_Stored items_
Segment Open
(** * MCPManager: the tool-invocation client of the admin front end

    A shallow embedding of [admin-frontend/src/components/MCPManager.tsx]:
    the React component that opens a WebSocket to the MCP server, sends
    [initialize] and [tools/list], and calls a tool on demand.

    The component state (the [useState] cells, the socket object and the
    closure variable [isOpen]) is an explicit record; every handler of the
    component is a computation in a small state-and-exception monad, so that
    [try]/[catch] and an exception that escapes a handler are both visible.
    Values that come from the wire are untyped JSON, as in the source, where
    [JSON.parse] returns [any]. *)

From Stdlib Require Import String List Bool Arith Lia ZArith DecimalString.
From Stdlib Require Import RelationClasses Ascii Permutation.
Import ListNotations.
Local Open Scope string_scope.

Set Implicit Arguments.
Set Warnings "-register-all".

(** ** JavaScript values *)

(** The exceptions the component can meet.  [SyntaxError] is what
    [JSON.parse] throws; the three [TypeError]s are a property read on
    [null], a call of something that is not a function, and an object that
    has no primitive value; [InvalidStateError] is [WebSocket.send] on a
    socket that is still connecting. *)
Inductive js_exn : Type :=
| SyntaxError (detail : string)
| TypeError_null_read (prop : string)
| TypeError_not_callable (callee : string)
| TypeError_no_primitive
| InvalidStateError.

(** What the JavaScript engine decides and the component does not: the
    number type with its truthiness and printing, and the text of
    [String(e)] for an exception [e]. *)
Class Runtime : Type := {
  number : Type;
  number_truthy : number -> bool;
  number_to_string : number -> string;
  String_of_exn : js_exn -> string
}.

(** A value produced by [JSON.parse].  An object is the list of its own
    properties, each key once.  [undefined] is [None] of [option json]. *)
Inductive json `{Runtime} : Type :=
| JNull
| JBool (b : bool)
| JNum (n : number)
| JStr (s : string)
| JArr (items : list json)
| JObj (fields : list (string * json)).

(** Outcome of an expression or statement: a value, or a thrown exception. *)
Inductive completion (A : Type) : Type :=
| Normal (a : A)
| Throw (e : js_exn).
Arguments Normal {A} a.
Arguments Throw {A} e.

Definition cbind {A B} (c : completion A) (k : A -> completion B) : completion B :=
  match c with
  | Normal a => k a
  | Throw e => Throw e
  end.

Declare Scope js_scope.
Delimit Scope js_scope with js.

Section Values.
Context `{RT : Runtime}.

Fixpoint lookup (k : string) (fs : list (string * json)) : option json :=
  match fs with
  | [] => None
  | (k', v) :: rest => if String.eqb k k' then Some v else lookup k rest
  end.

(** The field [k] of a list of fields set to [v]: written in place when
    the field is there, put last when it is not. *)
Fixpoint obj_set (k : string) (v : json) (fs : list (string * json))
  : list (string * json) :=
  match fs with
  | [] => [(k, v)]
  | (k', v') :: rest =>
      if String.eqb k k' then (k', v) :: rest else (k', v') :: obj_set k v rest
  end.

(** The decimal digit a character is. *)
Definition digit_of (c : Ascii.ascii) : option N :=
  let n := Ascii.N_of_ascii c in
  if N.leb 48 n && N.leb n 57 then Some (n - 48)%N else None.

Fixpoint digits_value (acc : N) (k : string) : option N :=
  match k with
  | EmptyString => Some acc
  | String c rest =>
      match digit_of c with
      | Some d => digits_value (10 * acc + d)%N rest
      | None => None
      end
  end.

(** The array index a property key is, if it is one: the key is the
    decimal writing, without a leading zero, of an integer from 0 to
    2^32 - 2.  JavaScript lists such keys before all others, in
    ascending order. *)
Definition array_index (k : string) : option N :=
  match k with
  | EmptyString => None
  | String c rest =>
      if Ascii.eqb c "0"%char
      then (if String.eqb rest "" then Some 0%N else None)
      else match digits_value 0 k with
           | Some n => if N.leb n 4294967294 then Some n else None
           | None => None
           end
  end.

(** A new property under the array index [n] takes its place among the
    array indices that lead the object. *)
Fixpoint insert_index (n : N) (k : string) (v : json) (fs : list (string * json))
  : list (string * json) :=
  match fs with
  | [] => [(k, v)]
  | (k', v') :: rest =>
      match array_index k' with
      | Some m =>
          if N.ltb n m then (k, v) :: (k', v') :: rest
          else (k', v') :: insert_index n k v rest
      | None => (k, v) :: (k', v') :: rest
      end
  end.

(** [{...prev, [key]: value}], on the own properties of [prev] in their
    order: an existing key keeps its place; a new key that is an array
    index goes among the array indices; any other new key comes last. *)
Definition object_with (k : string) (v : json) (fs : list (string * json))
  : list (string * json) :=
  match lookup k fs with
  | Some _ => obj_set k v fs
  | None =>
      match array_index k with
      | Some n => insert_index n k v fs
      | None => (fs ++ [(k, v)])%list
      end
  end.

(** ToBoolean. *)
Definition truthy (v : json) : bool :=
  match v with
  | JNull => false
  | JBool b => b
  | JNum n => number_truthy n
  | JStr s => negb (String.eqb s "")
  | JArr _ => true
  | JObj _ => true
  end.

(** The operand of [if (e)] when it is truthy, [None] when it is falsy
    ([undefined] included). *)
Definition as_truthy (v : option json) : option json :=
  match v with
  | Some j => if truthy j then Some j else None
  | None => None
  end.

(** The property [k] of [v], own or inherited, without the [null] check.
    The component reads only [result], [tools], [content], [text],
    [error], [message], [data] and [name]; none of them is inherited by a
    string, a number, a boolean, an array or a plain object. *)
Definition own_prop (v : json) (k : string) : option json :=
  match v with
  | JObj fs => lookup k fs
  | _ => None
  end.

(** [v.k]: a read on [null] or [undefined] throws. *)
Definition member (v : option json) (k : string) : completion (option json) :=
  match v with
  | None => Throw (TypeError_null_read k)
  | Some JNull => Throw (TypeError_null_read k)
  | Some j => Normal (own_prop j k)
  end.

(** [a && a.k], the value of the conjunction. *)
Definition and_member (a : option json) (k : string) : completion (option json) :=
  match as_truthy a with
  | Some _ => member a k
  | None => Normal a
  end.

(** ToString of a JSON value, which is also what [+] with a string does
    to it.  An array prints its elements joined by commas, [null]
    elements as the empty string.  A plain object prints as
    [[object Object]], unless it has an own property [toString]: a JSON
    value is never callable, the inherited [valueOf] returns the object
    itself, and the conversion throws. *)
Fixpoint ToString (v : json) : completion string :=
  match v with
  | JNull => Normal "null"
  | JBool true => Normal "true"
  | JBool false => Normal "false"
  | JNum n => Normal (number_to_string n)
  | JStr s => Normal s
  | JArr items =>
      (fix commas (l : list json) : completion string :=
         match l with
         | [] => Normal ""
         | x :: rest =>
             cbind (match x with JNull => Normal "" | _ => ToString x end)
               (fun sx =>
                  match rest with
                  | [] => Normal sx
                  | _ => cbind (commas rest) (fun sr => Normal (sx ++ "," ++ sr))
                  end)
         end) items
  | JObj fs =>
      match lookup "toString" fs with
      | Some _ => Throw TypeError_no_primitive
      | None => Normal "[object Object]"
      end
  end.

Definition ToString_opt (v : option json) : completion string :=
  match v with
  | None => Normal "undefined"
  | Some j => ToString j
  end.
Segment Closed
_WORK REQUEST_
Where does the string "EmptyString" appear in the records above? Return every line that holds it.

_OUTPUT FOR THIS EXERCISE_
  | EmptyString => Some acc
  | EmptyString => None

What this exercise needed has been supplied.